§ **Prompt**:
Look through the entries below and extract exactly the lines from the one containing "separated hp (locs_of m) ->" through the one containing "intros [Hnd Hal] Hsub Hdom. split.", ends included.

══ Exercise material

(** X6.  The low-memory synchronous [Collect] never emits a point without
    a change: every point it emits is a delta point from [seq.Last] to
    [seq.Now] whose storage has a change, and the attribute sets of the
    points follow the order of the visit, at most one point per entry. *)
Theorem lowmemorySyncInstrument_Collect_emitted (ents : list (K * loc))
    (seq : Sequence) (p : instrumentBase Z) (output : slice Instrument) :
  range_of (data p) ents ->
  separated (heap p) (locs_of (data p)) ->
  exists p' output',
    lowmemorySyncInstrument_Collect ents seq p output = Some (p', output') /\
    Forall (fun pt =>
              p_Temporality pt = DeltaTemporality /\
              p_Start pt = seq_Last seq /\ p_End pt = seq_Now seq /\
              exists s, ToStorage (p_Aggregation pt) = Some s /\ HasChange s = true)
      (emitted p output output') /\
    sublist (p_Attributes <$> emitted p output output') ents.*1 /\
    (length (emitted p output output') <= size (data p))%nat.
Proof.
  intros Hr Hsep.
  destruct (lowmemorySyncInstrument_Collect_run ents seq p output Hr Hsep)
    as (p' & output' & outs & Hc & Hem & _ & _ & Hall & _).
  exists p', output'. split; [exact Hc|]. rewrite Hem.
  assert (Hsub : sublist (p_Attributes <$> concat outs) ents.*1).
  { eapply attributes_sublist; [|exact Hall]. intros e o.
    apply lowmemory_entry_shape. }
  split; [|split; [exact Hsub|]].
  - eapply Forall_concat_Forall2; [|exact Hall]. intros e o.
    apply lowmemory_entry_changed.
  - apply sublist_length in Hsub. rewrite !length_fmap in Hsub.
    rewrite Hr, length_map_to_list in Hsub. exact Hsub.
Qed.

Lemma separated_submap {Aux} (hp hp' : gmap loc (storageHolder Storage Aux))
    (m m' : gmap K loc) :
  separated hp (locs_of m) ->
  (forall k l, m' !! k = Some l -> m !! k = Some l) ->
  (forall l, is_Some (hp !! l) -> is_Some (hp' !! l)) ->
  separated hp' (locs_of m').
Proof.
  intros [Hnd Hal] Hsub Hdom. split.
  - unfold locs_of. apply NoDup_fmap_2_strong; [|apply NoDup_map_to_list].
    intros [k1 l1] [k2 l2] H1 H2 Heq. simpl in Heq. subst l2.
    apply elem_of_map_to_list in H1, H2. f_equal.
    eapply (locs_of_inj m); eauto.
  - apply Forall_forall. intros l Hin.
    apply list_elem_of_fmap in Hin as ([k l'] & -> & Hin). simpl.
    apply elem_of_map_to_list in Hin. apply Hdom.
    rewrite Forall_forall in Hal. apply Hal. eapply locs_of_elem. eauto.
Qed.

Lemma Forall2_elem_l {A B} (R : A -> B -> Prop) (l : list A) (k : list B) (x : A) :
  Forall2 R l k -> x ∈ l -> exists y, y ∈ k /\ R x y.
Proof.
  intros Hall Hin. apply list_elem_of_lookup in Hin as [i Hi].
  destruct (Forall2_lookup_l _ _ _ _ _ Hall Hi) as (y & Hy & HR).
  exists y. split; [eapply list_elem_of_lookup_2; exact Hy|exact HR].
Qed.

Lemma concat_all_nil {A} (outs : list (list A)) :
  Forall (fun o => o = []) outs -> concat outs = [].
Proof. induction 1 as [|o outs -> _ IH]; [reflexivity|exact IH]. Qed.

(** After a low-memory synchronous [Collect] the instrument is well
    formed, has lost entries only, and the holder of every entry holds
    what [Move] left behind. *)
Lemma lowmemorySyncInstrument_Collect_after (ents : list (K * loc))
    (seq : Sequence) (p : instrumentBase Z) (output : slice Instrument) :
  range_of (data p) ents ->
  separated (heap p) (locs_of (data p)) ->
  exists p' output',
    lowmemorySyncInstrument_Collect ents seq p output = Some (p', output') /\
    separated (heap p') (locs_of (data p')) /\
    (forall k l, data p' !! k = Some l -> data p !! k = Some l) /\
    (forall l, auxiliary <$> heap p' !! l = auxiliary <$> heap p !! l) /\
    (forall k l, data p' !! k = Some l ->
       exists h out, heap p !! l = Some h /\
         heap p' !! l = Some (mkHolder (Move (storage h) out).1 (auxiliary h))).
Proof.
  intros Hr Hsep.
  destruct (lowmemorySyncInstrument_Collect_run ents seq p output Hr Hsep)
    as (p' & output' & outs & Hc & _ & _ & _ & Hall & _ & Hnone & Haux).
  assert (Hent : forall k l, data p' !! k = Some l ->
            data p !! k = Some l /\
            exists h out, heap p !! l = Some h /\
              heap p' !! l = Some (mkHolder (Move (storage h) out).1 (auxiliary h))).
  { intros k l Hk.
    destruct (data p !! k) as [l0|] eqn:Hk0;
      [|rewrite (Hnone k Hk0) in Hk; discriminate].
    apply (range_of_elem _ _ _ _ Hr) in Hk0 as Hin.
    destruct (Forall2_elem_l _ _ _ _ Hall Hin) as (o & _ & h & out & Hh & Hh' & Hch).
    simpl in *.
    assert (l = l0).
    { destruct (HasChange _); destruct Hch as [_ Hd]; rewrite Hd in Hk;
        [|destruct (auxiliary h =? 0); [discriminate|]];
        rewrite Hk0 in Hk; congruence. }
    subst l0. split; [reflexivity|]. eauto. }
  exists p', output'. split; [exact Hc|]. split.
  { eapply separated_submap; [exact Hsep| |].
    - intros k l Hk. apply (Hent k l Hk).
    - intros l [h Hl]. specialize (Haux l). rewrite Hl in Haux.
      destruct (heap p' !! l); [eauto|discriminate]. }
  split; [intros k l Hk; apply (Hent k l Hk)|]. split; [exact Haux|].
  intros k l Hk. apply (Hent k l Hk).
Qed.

════

§ **Your response**:
  separated hp (locs_of m) ->
  (forall k l, m' !! k = Some l -> m !! k = Some l) ->
  (forall l, is_Some (hp !! l) -> is_Some (hp' !! l)) ->
  separated hp' (locs_of m').
Proof.
  intros [Hnd Hal] Hsub Hdom. split.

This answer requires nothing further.